• WHAT NEEDS TO BE DONE
Give the lines of the material verbatim, from the first line to the line with "(Some w) ;;", including both.

• THE RECORDS
--- START ---

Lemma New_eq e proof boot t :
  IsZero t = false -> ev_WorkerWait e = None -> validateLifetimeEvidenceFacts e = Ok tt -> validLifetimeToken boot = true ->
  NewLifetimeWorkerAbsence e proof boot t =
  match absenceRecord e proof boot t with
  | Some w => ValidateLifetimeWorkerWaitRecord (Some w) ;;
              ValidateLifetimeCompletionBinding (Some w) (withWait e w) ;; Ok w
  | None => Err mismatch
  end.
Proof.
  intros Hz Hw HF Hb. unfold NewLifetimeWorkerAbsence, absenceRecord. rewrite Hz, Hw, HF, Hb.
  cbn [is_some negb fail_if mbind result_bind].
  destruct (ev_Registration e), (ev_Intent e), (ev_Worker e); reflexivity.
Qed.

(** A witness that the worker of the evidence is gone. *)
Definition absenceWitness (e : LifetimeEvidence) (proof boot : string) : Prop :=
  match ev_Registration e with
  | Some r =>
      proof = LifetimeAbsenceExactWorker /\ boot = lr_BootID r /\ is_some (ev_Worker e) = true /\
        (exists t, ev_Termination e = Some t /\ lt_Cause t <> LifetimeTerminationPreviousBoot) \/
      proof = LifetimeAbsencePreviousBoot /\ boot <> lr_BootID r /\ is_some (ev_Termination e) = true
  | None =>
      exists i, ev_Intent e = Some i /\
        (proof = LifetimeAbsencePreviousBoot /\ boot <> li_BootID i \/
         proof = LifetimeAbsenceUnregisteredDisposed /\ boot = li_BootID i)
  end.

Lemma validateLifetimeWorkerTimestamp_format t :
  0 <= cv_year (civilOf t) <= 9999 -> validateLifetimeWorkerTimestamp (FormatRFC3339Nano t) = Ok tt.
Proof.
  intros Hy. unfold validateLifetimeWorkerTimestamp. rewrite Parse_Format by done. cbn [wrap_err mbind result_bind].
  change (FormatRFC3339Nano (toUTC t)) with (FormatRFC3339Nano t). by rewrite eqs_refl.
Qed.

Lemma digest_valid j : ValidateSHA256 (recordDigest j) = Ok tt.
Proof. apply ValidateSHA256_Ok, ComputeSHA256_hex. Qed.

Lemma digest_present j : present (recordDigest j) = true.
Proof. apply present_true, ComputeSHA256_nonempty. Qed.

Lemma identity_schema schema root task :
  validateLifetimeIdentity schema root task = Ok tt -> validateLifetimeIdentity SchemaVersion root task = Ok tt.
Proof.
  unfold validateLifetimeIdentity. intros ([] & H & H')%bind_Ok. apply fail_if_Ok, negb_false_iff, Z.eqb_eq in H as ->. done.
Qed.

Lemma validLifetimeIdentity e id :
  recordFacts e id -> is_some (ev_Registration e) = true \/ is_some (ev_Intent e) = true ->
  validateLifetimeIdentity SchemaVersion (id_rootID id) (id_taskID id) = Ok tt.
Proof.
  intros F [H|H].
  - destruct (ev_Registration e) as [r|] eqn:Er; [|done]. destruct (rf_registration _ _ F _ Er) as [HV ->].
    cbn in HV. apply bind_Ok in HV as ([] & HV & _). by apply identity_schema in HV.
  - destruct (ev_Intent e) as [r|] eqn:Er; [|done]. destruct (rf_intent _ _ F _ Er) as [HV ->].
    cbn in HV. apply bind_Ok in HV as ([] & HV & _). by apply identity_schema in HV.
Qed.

--- END ---

• ANSWER BOX
Lemma New_eq e proof boot t :
  IsZero t = false -> ev_WorkerWait e = None -> validateLifetimeEvidenceFacts e = Ok tt -> validLifetimeToken boot = true ->
  NewLifetimeWorkerAbsence e proof boot t =
  match absenceRecord e proof boot t with
  | Some w => ValidateLifetimeWorkerWaitRecord (Some w) ;;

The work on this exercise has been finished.